By: News Archive
In a year when award ceremonies continued to overlook female filmmakers for their contribution to the film industry, the University of East Anglia (UEA) has been commissioned by Film Archives UK (FAUK) to reveal the invisible history of women’s amateur filmmaking in the UK.
The report explores the holdings of UK film and media archives that preserve films made by women directors, producers, camerawomen and writers who worked outside the mainstream film industry.
These pioneering women produced films that provide a rich history of the last century: from the everyday lives of families at work and play, to local community activities, through international travel, and national occasions. They also produced fictional work, including comedies, dramas, and animated short films.
The report identifies 158 women who have been key to Britain’s amateur film culture – a culture as male-dominated as the parallel feature film industry, and which has an equal tendency to overlook their contributions. In challenging that history, the report shows how these women overcame such prejudices to produce creative works deserving of attention, and require increased visibility to ensure their films are not lost.
FAUK commissioned the Women Amateur Filmmakers (WAF) project team at UEA to undertake a mapping exercise across the regional and national film and media archives of the UK. The WAF team was responsible for an earlier project with the East Anglian Film Archive, which catalogued and digitised a collection of films by non-professional women filmmakers, screening them across the UK, at film festivals, exhibitions, and on the Talking Pictures TV channel.
For FAUK, the WAF team conducted a survey of what was available and accessible within participating archives.
That survey revealed over 2,250 films produced by these trailblazing women, over two-thirds of them not digitised or available to view. Several of those films – and filmmakers – were award-winners, including Doomsday (Ruth Stuart, 1934), which won the 1936 ‘Grand Prize’ from the American Cinematographer magazine, or Mollie Butler’s film A Game for Three, which won the ‘Gold Star’ from Movie Maker magazine in 1976.
The report champions the important work already done by film and media archives and historians, and provides data for Film Archives UK to help raise the profile of these women, and to make them and their rich, resonant and fascinating work visible again.
While individual archives might promote one or two filmmakers, the report recommends developing joint national initiatives that follow the model established by the WAF project.
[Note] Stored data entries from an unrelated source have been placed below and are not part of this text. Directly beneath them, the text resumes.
(* ===== verification/BookRep.v ===== *)
(** * The representation invariant of BookState

    [core s N gpl gom] relates a concrete book to its nodes [N] (pool index and
    order, in arrival order): pool, order map, price levels, intrusive queues
    and price sets all describe [N].  It says nothing of the cached best prices,
    so that it also holds in states where the cache is wrong.  The
    lemmas here are the structural half of every operation. *)

From Stdlib Require Import Sorted.
From S2P Require Import Prelude Types Interfaces OrderPool OrderQueue PriceSet OrderBook BookSpec.
Import BookState.

(** The nodes at a price, oldest first, and the level that describes them. *)
Definition level (p : Z) (N : list node) : list node := filter (λ n, Order.price n.2 = p) N.
Definition level_value (L : list node) : option PriceLevel :=
  match L with
  | [] => None
  | (i, _) :: _ => Some {| head := i; tail := last_index L NULL; total_quantity := Book.total L.*2 |}
  end.

Section Levels.
Implicit Types (N L : list node) (n : node) (i p : Z) (o : Order.t).

Lemma level_app p N1 N2 : level p (N1 ++ N2) = level p N1 ++ level p N2.
Proof. apply filter_app. Qed.

Lemma level_here N1 i o N2 :
  level (Order.price o) (N1 ++ (i, o) :: N2) =
  level (Order.price o) N1 ++ (i, o) :: level (Order.price o) N2.
Proof. rewrite level_app. unfold level. by rewrite (filter_cons_True _ _ N2). Qed.

Lemma level_other p N1 i o N2 : p ≠ Order.price o →
  level p (N1 ++ (i, o) :: N2) = level p (N1 ++ N2).
Proof.
  intros Hp. rewrite !level_app. unfold level.
  rewrite (filter_cons_False _ _ N2); [done|]. simpl. congruence.
Qed.

Lemma level_orders p N : (level p N).*2 = Book.at_price p N.*2.
Proof.
  unfold level, Book.at_price. induction N as [|[i o] N IH]; [done|].
  rewrite filter_cons, fmap_cons, filter_cons. simpl.
  case_decide; csimpl; by f_equal.
Qed.

Lemma level_indices p N : (level p N).*1 ⊆ N.*1.
Proof.
  intros i. rewrite !list_elem_of_fmap. intros (n & -> & Hn).
  apply list_elem_of_filter in Hn as [_ Hn]. by exists n.
Qed.

Lemma level_NoDup p N : NoDup N.*1 → NoDup (level p N).*1.
Proof.
  induction N as [|n N IH]; [done|]. rewrite fmap_cons. intros [Hn Hnd]%NoDup_cons.
  unfold level. rewrite filter_cons. case_decide; [|by apply IH].
  rewrite fmap_cons. constructor; [|by apply IH]. intros Hin. apply Hn. by eapply level_indices.
Qed.

Lemma level_value_Some L i o : level_value (L ++ [(i, o)]) =
  Some {| head := first_index L i; tail := i; total_quantity := Book.total (L ++ [(i, o)]).*2 |}.
Proof.
  assert (level_value (L ++ [(i, o)]) = Some {| head := first_index (L ++ [(i, o)]) NULL;
    tail := last_index (L ++ [(i, o)]) NULL; total_quantity := Book.total (L ++ [(i, o)]).*2 |}) as ->.
  { destruct L as [|[]]; done. }
  rewrite last_index_snoc, first_index_app. done.
Qed.

Lemma level_value_ne L : L ≠ [] → level_value L =
  Some {| head := first_index L NULL; tail := last_index L NULL; total_quantity := Book.total L.*2 |}.
Proof. by destruct L as [|[]]. Qed.

Lemma level_value_None L : level_value L = None ↔ L = [].
Proof. by destruct L as [|[]]. Qed.

Lemma node_unique N i o o' : NoDup N.*1 → (i, o) ∈ N → (i, o') ∈ N → o = o'.
Proof.
  intros Hnd. induction N as [|[j o2] N IH]; [set_solver|].
  rewrite fmap_cons in Hnd. apply NoDup_cons in Hnd as [Hj Hnd]. simpl in Hj.
  assert (∀ o, (j, o) ∉ N) as Hnj.
  { intros o3 Hin. apply Hj. apply list_elem_of_fmap. by exists (j, o3). }
  rewrite !elem_of_cons. intros [[= -> ->]|H1] [[= Heq]|H2]; subst; try done.
  - by apply Hnj in H2.
  - by apply Hnj in H1.
  - by apply IH.
Qed.

Lemma not_in_other_level N i o p : NoDup N.*1 → (i, o) ∈ N → p ≠ Order.price o →
  i ∉ (level p N).*1.
Proof.
  intros Hnd Hin Hp Hi. apply list_elem_of_fmap in Hi as ([j o'] & Heq & Hj). simpl in Heq. subst j.
  apply list_elem_of_filter in Hj as [Hpr Hj]. simpl in Hpr.
  by rewrite (node_unique N i o o') in Hp.
Qed.

Lemma elem_level n p N : n ∈ level p N ↔ Order.price n.2 = p ∧ n ∈ N.
Proof. unfold level. by rewrite list_elem_of_filter. Qed.

Lemma level_nil p N : level p N = [] ↔ ∀ o, o ∈ N.*2 → Order.price o ≠ p.
Proof.
  split.
  - intros Hl o Ho Hp. apply list_elem_of_fmap in Ho as ([i o'] & -> & Hin).
    assert ((i, o') ∈ level p N) as Hin' by (apply elem_level; done). rewrite Hl in Hin'. set_solver.
  - intros Hno. destruct (level p N) as [|n L] eqn:E; [done|exfalso].
    assert (n ∈ level p N) as Hn by (rewrite E; by left).
    apply elem_level in Hn as [Hp Hn]. apply (Hno n.2); [|done].
    apply list_elem_of_fmap. by exists n.
Qed.
End Levels.

Definition side_set {PL OM} (sd : Side.t) (s : t PL OM) : list Z :=
  match sd with Side.Buy => bids s | Side.Sell => offers s end.

#[global] Instance comparator_better sd : Comparator (Book.better sd).
Proof.
  split; [apply Book.better_irrefl|apply Book.better_trans|apply Book.better_total].
Qed.

(** ** The invariant *)

Section Core.
Context {PL OM : Type} {pl_ops : KeyedStore PL Z PriceLevel} {om_ops : KeyedStore OM Z Z}.
Context (pl_cap om_cap : Z) (pl_repr : PL → gmap Z PriceLevel → Prop) (om_repr : OM → gmap Z Z → Prop).
Context {pl_laws : KeyedStoreLaws PL Z PriceLevel pl_cap pl_repr}.
Context {om_laws : KeyedStoreLaws OM Z Z om_cap om_repr}.
Context (CAPACITY : Z).
Abbreviation state := (t PL OM).
Implicit Types (s : state) (N : list node) (o : Order.t) (i p : Z).

(** Price levels and price sets describe the orders [N]. *)
Record levels s N (gpl : gmap Z PriceLevel) : Prop := {
  lv_repr : pl_repr (price_levels s) gpl;
  lv_lookup p : gpl !! p = level_value (level p N);
  lv_sorted sd : PriceSet.sorted (Book.better sd) (side_set sd s);
  lv_elem sd p : p ∈ side_set sd s ↔ ∃ o, o ∈ N.*2 ∧ Order.side o = sd ∧ Order.price o = p;
}.

Record core s N (gpl : gmap Z PriceLevel) (gom : gmap Z Z) : Prop := {
  core_pool : OrderPool.inv CAPACITY (order_pool s) N.*1;
  core_om : om_repr (order_map s) gom;
  core_om_lookup id i : gom !! id = Some i ↔ ∃ o, (i, o) ∈ N ∧ Order.order_id o = id;
  core_queues p : dseg (OrderPool.orders (order_pool s)) NULL (level p N) NULL;
  core_levels : levels s N gpl;
  core_valid : Book.valid N.*2;
}.

Lemma core_NoDup s N gpl gom : core s N gpl gom → NoDup N.*1.
Proof. intros Hc. by eapply OrderPool.inv_NoDup, core_pool. Qed.

Lemma core_length s N gpl gom : core s N gpl gom → Z.of_nat (length N) ≤ CAPACITY < 2 ^ 32.
Proof.
  intros Hc. pose proof (OrderPool.inv_size _ _ _ (core_pool _ _ _ _ Hc)) as Hs.
  pose proof (OrderPool.inv_top _ _ _ (core_pool _ _ _ _ Hc)).
  pose proof (OrderPool.inv_capacity _ _ _ (core_pool _ _ _ _ Hc)).
  rewrite length_fmap in Hs. lia.
Qed.

(** No level total wraps: [2^32] orders of less than [2^32] each. *)
Lemma level_total_u64 s N gpl gom p : core s N gpl gom →
  in_u 64 (Book.total (Book.at_price p N.*2)).
Proof.
  intros Hc. pose proof (core_length _ _ _ _ Hc) as Hl.
  assert (Forall Book.valid_order (Book.at_price p N.*2)) as Hv.
  { apply Forall_filter_keep, Book.valid_orders, (core_valid _ _ _ _ Hc). }
  split; [by apply Book.total_nonneg|].
  pose proof (Book.total_bound _ Hv) as Hb.
  assert (length (Book.at_price p N.*2) ≤ length N)%nat as Hle.
  { unfold Book.at_price. rewrite <- (length_fmap snd N). apply length_filter. }
  change (2 ^ 64) with (2 ^ 32 * 2 ^ 32). nia.
Qed.

Lemma begin_best s N gpl sd : levels s N gpl → PriceSet.begin (side_set sd s) = Book.best sd N.*2.
Proof.
  intros Hl. pose proof (lv_sorted _ _ _ Hl sd) as Hs.
  destruct (Book.best sd N.*2) as [p|] eqn:Hb.
  - apply Book.best_Some in Hb as [(o & Ho & Hsd & Hp) Hmin].
    apply (PriceSet.begin_Some (Book.better sd)); [done|]. split.
    + apply (lv_elem _ _ _ Hl). by exists o.
    + intros q Hq Hne. apply (lv_elem _ _ _ Hl) in Hq as (o' & Ho' & Hsd' & <-).
      destruct (Book.better sd p (Order.price o')) eqn:E; [done|].
      exfalso. apply Hne. apply (Book.better_total sd); [|done]. by apply Hmin.
  - rewrite Book.best_None in Hb. apply PriceSet.begin_None.
    destruct (side_set sd s) as [|q l] eqn:E; [done|exfalso].
    assert (q ∈ side_set sd s) as Hq by (rewrite E; by left).
    apply (lv_elem _ _ _ Hl) in Hq as (o & Ho & Hsd & _). by apply (Hb o).
Qed.

Lemma find_level s N gpl p : levels s N gpl →
  ks_find (price_levels s) p = level_value (level p N).
Proof. intros Hl. rewrite (ks_find_spec _ _ _ (lv_repr _ _ _ Hl)). apply Hl. Qed.

(** Looking an order up by id. *)
Lemma core_find s N1 i o N2 gpl gom : core s (N1 ++ (i, o) :: N2) gpl gom →
  ks_find (order_map s) (Order.order_id o) = Some i ∧
  OrderPool.get (order_pool s) i =
    Ok {| RestingOrder.order := o;
          RestingOrder.previous := last_index (level (Order.price o) N1) NULL;
          RestingOrder.next := first_index (level (Order.price o) N2) NULL |}.
Proof.
  intros Hc. split.
  - rewrite (ks_find_spec _ _ _ (core_om _ _ _ _ Hc)). apply (core_om_lookup _ _ _ _ Hc).
    exists o. split; [set_solver|done].
  - pose proof (core_queues _ _ _ _ Hc (Order.price o)) as Hq. rewrite level_here in Hq.
    apply dseg_node in Hq. by apply OrderPool.get_Ok.
Qed.
End Core.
Dr Melanie Williams from AMA, who worked on the report along with Stephanie Clayton and Professor Keith M. Johnston, said: “The work of these innovative women is currently obscured and under-exposed in UK film archives and efforts are required to rewrite these women’s stories back into film history, or we risk losing parts of that history forever.
“Women filmmakers, whether amateur or professional, need to be more publicly visible within regional and national archive holdings. We would like to see a central site for data on women filmmakers, and their films, which could collate and make more visible this rich cultural resource. Our previous work has shown that audiences are keen to see fascinating works by pioneering women filmmakers, and a central site would allow the archives to build on that interest.”